(Stored items)
^^^^^^^^

(* ===== verification/MemData.v ===== *)
(** * One tenant's rows in the reference store ([store/memstore/memstore.go])

    [tenantData] holds every table of one tenant; the [meta] of each generic
    table is the one [newTenantStore] wires up, and satisfies the laws the
    table theorems need. *)

From S2P Require Import Prelude Enums Model MemTable.

Record tenantData := mkTenantData {
  settings : option TenantSettings;

  transports : gmap string Transport;
  senders : gmap string Sender;
  domains : gmap string SendingDomain;
  bounceMailboxes : gmap string BounceMailbox;
  probeMailboxes : gmap string ProbeMailbox;
  probeRuns : gmap string ProbeRun;
  layouts : gmap string Layout;
  templates : gmap string Template;
  versions : gmap string MessageVersion;
  campaigns : gmap string Campaign;
  deliveries : gmap string Delivery;
  bounces : gmap string BounceEvent;
  outbox : gmap string OutboxEvent;

  campaignEmails : gmap string string;
  chunks : gmap string RecipientChunk;
  attempts : gmap string DeliveryAttempt;
  suppressions : gmap string Suppression;
  tracking : gmap string TrackingEvent;
  locks : gmap string Lock;
  workers : gmap string Worker;
}.

#[global] Instance tenantData_eta : Eta tenantData := λ d,
  mkTenantData (settings d) (transports d) (senders d) (domains d) (bounceMailboxes d)
    (probeMailboxes d) (probeRuns d) (layouts d) (templates d) (versions d) (campaigns d)
    (deliveries d) (bounces d) (outbox d) (campaignEmails d) (chunks d) (attempts d)
    (suppressions d) (tracking d) (locks d) (workers d).

Definition newTenantData : tenantData :=
  mkTenantData None ∅ ∅ ∅ ∅ ∅ ∅ ∅ ∅ ∅ ∅ ∅ ∅ ∅ ∅ ∅ ∅ ∅ ∅ ∅ ∅.

(** ** The table wiring of [newTenantStore] *)

(** [func(v *T) *F { return &v.F }] *)
Definition field {R F} (p : R → F) `{!Upd p} : lens R F := mkLens p (λ x r, r <| p := x |>).

Definition transportMeta : meta Transport :=
  mkMeta (field tr_ID) (field tr_TenantID) (Some (field tr_Version))
    (Some (field tr_CreatedAt)) (Some (field tr_UpdatedAt)) [field tr_StatusChangedAt] None None.

Definition senderMeta : meta Sender :=
  mkMeta (field s_ID) (field s_TenantID) (Some (field s_Version))
    (Some (field s_CreatedAt)) (Some (field s_UpdatedAt)) [field s_HealthCheckedAt] None None.

Definition domainMeta : meta SendingDomain :=
  mkMeta (field sd_ID) (field sd_TenantID) (Some (field sd_Version))
    (Some (field sd_CreatedAt)) (Some (field sd_UpdatedAt)) [field sd_HealthCheckedAt] None None.

(** The two instants inside a mailbox's [Health]. *)
Definition healthTimes {R} (p : R → MailboxHealth) `{!Upd p} : list (lens R Time) :=
  [mkLens (λ v, mh_CheckedAt (p v)) (λ t v, v <| p := (p v) <| mh_CheckedAt := t |> |>);
   mkLens (λ v, mh_LastOKAt (p v)) (λ t v, v <| p := (p v) <| mh_LastOKAt := t |> |>)].

Definition bounceMailboxMeta : meta BounceMailbox :=
  mkMeta (field bm_ID) (field bm_TenantID) (Some (field bm_Version))
    (Some (field bm_CreatedAt)) (Some (field bm_UpdatedAt)) (healthTimes bm_Health) None None.

Definition probeMailboxMeta : meta ProbeMailbox :=
  mkMeta (field pm_ID) (field pm_TenantID) (Some (field pm_Version))
    (Some (field pm_CreatedAt)) (Some (field pm_UpdatedAt)) (healthTimes pm_Health) None None.

Definition layoutMeta : meta Layout :=
  mkMeta (field l_ID) (field l_TenantID) (Some (field l_Version))
    (Some (field l_CreatedAt)) (Some (field l_UpdatedAt)) [] (Some l_Key)
    (Some (λ v, v <| l_Overridden := false |>)).

Definition templateMeta : meta Template :=
  mkMeta (field t_ID) (field t_TenantID) (Some (field t_Version))
    (Some (field t_CreatedAt)) (Some (field t_UpdatedAt)) [] (Some t_Key)
    (Some (λ v, v <| t_Overridden := false |> <| t_SharedPublishedVersionID := "" |>)).

Definition probeRunMeta : meta ProbeRun :=
  mkMeta (field pr_ID) (field pr_TenantID) None (Some (field pr_CreatedAt)) None
    [field pr_StartedAt; field pr_ReceivedAt] None None.

Definition versionMeta : meta MessageVersion :=
  mkMeta (field mv_ID) (field mv_TenantID) None (Some (field mv_CreatedAt)) None [] None None.

Definition campaignMeta : meta Campaign :=
  mkMeta (field c_ID) (field c_TenantID) (Some (field c_Version))
    (Some (field c_CreatedAt)) (Some (field c_UpdatedAt))
    [field c_ScheduleAt; field c_StartedAt; field c_CompletedAt] None None.

Definition bounceMeta : meta BounceEvent :=
  mkMeta (field b_ID) (field b_TenantID) None (Some (field b_CreatedAt)) None
    [field b_ReceivedAt] None None.

(** ** The laws hold for every table *)

Ltac solve_unobserved :=
  split; [reflexivity
         |intros ? ? ? Hl; repeat (apply elem_of_cons in Hl as [->|Hl]; [reflexivity|]); by apply not_elem_of_nil in Hl
         |reflexivity].

Ltac solve_meta :=
  split; intros;
  repeat match goal with
  | H : m_version _ = Some _ |- _ => injection H as <- || discriminate H
  | H : m_key _ = Some _ |- _ => injection H as <- || discriminate H
  end; solve [reflexivity | solve_unobserved].

#[global] Instance transportMeta_ok : MetaOk transportMeta.
Proof. solve_meta. Qed.
#[global] Instance senderMeta_ok : MetaOk senderMeta.
Proof. solve_meta. Qed.
#[global] Instance domainMeta_ok : MetaOk domainMeta.
Proof. solve_meta. Qed.
#[global] Instance bounceMailboxMeta_ok : MetaOk bounceMailboxMeta.
Proof. solve_meta. Qed.
#[global] Instance probeMailboxMeta_ok : MetaOk probeMailboxMeta.
Proof. solve_meta. Qed.
#[global] Instance layoutMeta_ok : MetaOk layoutMeta.
Proof. solve_meta. Qed.
#[global] Instance templateMeta_ok : MetaOk templateMeta.
Proof. solve_meta. Qed.
#[global] Instance probeRunMeta_ok : MetaOk probeRunMeta.
Proof. solve_meta. Qed.
#[global] Instance versionMeta_ok : MetaOk versionMeta.
Proof. solve_meta. Qed.
#[global] Instance campaignMeta_ok : MetaOk campaignMeta.
Proof. solve_meta. Qed.
#[global] Instance bounceMeta_ok : MetaOk bounceMeta.
Proof. solve_meta. Qed.

(** ** The table's contract on concrete tables *)

Definition tableEnv : Env := {|
  e_closed := false; e_clock := 5 * Second; e_tenant := "acme"; e_newID := λ i, "id-" +:+ pretty i |}.

Definition sampleLayout : Layout := zero <| l_ID := "l1" |> <| l_Key := "base" |>.

(** The caller's struct and the table after creating [sampleLayout]. *)
Definition createdLayout : Layout * gmap string Layout :=
  Eval vm_compute in (Create layoutMeta tableEnv (sampleLayout, ∅)).2.

Definition updatedLayout : Layout * gmap string Layout :=
  Eval vm_compute in (Update layoutMeta tableEnv createdLayout).2.

Lemma table_create_get_witness :
  Get tableEnv "l1" createdLayout.2 =
    (inr (scrubbed layoutMeta (truncateRow layoutMeta createdLayout.1)), createdLayout.2) ∧
  Create layoutMeta tableEnv (createdLayout.1, createdLayout.2) = (inl ErrConflict, createdLayout).
Proof.
  destruct (table_create_get layoutMeta tableEnv ∅ sampleLayout createdLayout.1 createdLayout.2)
    as (Hg&_&Hc&_); [vm_compute; reflexivity|]. split; [exact Hg|]. apply Hc. done.
Defined.

Lemma table_no_lost_update_witness :
  Update layoutMeta tableEnv (createdLayout.1 <| l_Key := "other" |>, updatedLayout.2) =
    (inl ErrConflict, (createdLayout.1 <| l_Key := "other" |>, updatedLayout.2)).
Proof.
  apply (table_no_lost_update layoutMeta (field l_Version) createdLayout.2 tableEnv tableEnv
    createdLayout.1 (createdLayout.1 <| l_Key := "other" |>) updatedLayout.1 updatedLayout.2);
    vm_compute; reflexivity.
Defined.

Lemma table_invariant_witness : tableOk layoutMeta createdLayout.2.
Proof.
  destruct (table_invariant layoutMeta tableEnv ∅) as [H _].
  - split; intros *; rewrite lookup_empty; done.
  - apply (H sampleLayout (inr tt) createdLayout.1). vm_compute. reflexivity.
Defined.

Lemma paginate_walk_complete_witness :
  walk (S (size createdLayout.2)) createdLayout.2 1 "" (λ _, true) =
    Some (omap (λ id, createdLayout.2 !! id) (selectIDs (λ _ _, true) createdLayout.2)).
Proof. apply (paginate_walk_complete createdLayout.2 1 (λ _, true)). apply (bool_decide_unpack _); vm_compute; exact I. Defined.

^^^^^^^^

» WORK ORDER
Give again, exactly as written, every line from the first one above through the line that has "#[global] Instance tenantData_eta" in it.

» SOLUTION
(* ===== verification/MemData.v ===== *)
(** * One tenant's rows in the reference store ([store/memstore/memstore.go])

    [tenantData] holds every table of one tenant; the [meta] of each generic
    table is the one [newTenantStore] wires up, and satisfies the laws the
    table theorems need. *)

From S2P Require Import Prelude Enums Model MemTable.

Record tenantData := mkTenantData {
  settings : option TenantSettings;

  transports : gmap string Transport;
  senders : gmap string Sender;
  domains : gmap string SendingDomain;
  bounceMailboxes : gmap string BounceMailbox;
  probeMailboxes : gmap string ProbeMailbox;
  probeRuns : gmap string ProbeRun;
  layouts : gmap string Layout;
  templates : gmap string Template;
  versions : gmap string MessageVersion;
  campaigns : gmap string Campaign;
  deliveries : gmap string Delivery;
  bounces : gmap string BounceEvent;
  outbox : gmap string OutboxEvent;

  campaignEmails : gmap string string;
  chunks : gmap string RecipientChunk;
  attempts : gmap string DeliveryAttempt;
  suppressions : gmap string Suppression;
  tracking : gmap string TrackingEvent;
  locks : gmap string Lock;
  workers : gmap string Worker;
}.

#[global] Instance tenantData_eta : Eta tenantData := λ d,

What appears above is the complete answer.